Like a secret language spoken by people who believed in freedom more than finance.

I wasn’t a tech person.
I didn’t mine coins. I didn’t run nodes.

I just watched.
From afar, curiously.

I read forum threads late at night.
Followed price charts like they were weather forecasts.

And slowly, the idea became less strange —
Not because I fully understood it,
but because it started to feel… human.

Bitcoin, to me, wasn’t about getting rich.
It was about asking: What is value, really?

One night, after reading a long Reddit thread,
I checked sports scores on 우리카지노, then drifted back to a Bitcoin blog.
The contrast hit me — games, odds, entertainment… and then, this mysterious code trying to redefine money.

I started talking about it more.
Not to impress anyone, but to process what I was feeling.

Hope.
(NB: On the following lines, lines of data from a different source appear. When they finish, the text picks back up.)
(** [fuel] passes; the flag says whether the pump returned. *)
Fixpoint pump_rounds (fuel : nat) (IsRecursive : bool) (tags log : list Tag) (st : PumpState)
    : list Tag * bool :=
  match fuel with
  | O => (log, false)
  | S fuel =>
      let '(log, st, go) :=
        pump_round tags log (mkPump (totalBaseTs st) false (thisBaseTs st) (prevTagTs st)) in
      if negb go then (log, true) else
      let st := mkPump (u32 (prevTagTs st + 1)) (hasReadThisBaseTs st) (thisBaseTs st) (prevTagTs st) in
      if IsRecursive then pump_rounds fuel IsRecursive tags log st else (log, true)
  end.

Definition PumpWithTags (fuel : nat) (IsRecursive : bool) (tags : list Tag) : list Tag * bool :=
  pump_rounds fuel IsRecursive tags [] (mkPump 0 false 0 0).
End Pump.

(** ** The wire format *)

Definition tag_bytes (t ts : Z) (body : list Z) : list Z :=
  t :: be_bytes 3 (len body) ++ be_bytes 3 (ts mod 16777216) ++ [ts / 16777216; 0; 0; 0] ++
  body ++ be_bytes 4 (11 + len body).

Lemma tag_bytes_length t ts body : len (tag_bytes t ts body) = 15 + len body.
Proof. unfold tag_bytes. len_lia. Qed.

Lemma land_u24 x : Z.land x 16777215 = x mod 16777216.
Proof. by apply (land_mask x 24). Qed.
Lemma ts_high ts : is_u32 ts → u8 (Z.shiftr ts 24) = ts / 16777216.
Proof. intros. rewrite Z.shiftr_div_pow2 by lia. apply u8_small. change (2 ^ 24) with 16777216. zdm. Qed.
Lemma ts_join ts : is_u32 ts → u32 (u32 (Z.shiftl (ts / 16777216) 24) + ts mod 16777216) = ts.
Proof. intros. rewrite Z.shiftl_mul_pow2 by lia. change (2 ^ 24) with 16777216. wrap. Qed.

Section CodecFacts.
Context {B : Bele} {HB : BeleLaws B}.

Lemma PackHttpflvTag_spec t ts body :
  is_u32 ts → len body < 16777216 → PackHttpflvTag t ts body = Ret (tag_bytes t ts body).
Proof.
  intros Hts Hlen. pose proof (Z.mod_pos_bound ts 16777216 eq_refl).
  unfold PackHttpflvTag, TagHeaderSize, PrevTagSizeFieldSize. cbv zeta.
  rewrite !u32_small, land_u24, ts_high by lia.
  change (go_make (11 + len body + 4)) with ([] ++ go_make (11 + len body + 4)).
  repeat go_next.
  rewrite go_make_0, app_nil_r by len_lia.
  unfold tag_bytes. rewrite <- !app_assoc. done.
Qed.

Lemma parseTagHeader_spec t ts n rest :
  is_u32 ts → is_u24 n →
  parseTagHeader (t :: be_bytes 3 n ++ be_bytes 3 (ts mod 16777216) ++ ts / 16777216 :: rest) =
  Ret (mkTagHeader t n ts 0).
Proof.
  intros Hts Hn. unfold parseTagHeader. go_read. go_read. rewrite BeUint24_be, bind_Ret by done.
  go_read. go_read. rewrite BeUint24_be, bind_Ret by (by apply Z.mod_pos_bound).
  by rewrite ts_join.
Qed.

Lemma ReadTag_spec t ts body rest :
  is_u32 ts → len body < 16777216 →
  ReadTag (tag_bytes t ts body ++ rest) =
  Ret (mkTag (mkTagHeader t (len body) ts 0) (tag_bytes t ts body), rest).
Proof.
  intros Hts Hlen. unfold ReadTag, tag_bytes, TagHeaderSize, PrevTagSizeFieldSize.
  set (h := t :: be_bytes 3 (len body) ++ be_bytes 3 (ts mod 16777216) ++ [ts / 16777216; 0; 0; 0]).
  replace ((t :: be_bytes 3 (len body) ++ be_bytes 3 (ts mod 16777216) ++
    [ts / 16777216; 0; 0; 0] ++ body ++ be_bytes 4 (11 + len body)) ++ rest)
    with (h ++ (body ++ be_bytes 4 (11 + len body)) ++ rest)
    by (unfold h; do 3 (cbn [app]; rewrite <- ?app_assoc); done).
  rewrite read_app, bind_Ret by done.
  assert (E : parseTagHeader h = Ret (mkTagHeader t (len body) ts 0))
    by (apply parseTagHeader_spec; [done|lia]).
  rewrite E, bind_Ret.
  cbn [DataSize]. rewrite go_copy_make by (change (len h) with 11; lia).
  change (len h) with 11. rewrite go_from_app, bind_Ret by done.
  rewrite read_app, bind_Ret by len_lia.
  rewrite copy_next, bind_Ret; [|done|len_lia]. rewrite go_make_0, app_nil_r by len_lia.
  unfold h. do 3 (cbn [app]; rewrite <- ?app_assoc). done.
Qed.
Lemma amf0_read_total_witness :
  let b := [3; 0; 1; 97; 10; 255; 255; 255; 255; 3; 0] in
  total (consumed 1 b) (@ReadString bele_impl b) ∧
  total (consumed 1 b) (@ReadNumber bele_stream_impl b) ∧
  total (consumed 1 b) (ReadBoolean b) ∧ total (consumed 1 b) (@ReadObject bele_impl bele_stream_impl b) ∧
  total (consumed 1 b) (@ReadArray bele_impl bele_stream_impl b) ∧
  total (consumed 1 b) (@ReadStrictArray bele_impl bele_stream_impl b) ∧
  total (consumed 1 b) (@ReadObjectOrArray bele_impl bele_stream_impl b).
Proof.
  apply (amf0_read_total bele_impl_laws bele_stream_impl_laws). repeat constructor; lia.
Defined.

Lemma amf0_long_string_lost_witness :
  ∃ wire, @WriteObject bele_stream_impl _ _ [([97], AmfString (replicate (Z.to_nat 65536) 98))] [] = Ret ([] ++ wire) ∧
    @ReadObject bele_impl bele_stream_impl wire = Fail ErrAmfInvalidType.
Proof.
  apply (amf0_long_string_lost bele_impl_laws bele_stream_impl_laws [97] (replicate (Z.to_nat 65536) 98) []).
  - simpl. lia.
  - rewrite length_replicate. lia.
Defined.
Skepticism. Intrigue.

I remember buying my first small fraction — a few dollars' worth.
It felt like lighting a candle in a dark room. Small, but bright.

Years later, Bitcoin is everywhere.
Mainstream. Debated. Regulated. Celebrated. Criticized.

But for me, it’ll always be what it was that first day:
A whisper of a different future.

A quiet question: What if money could be free?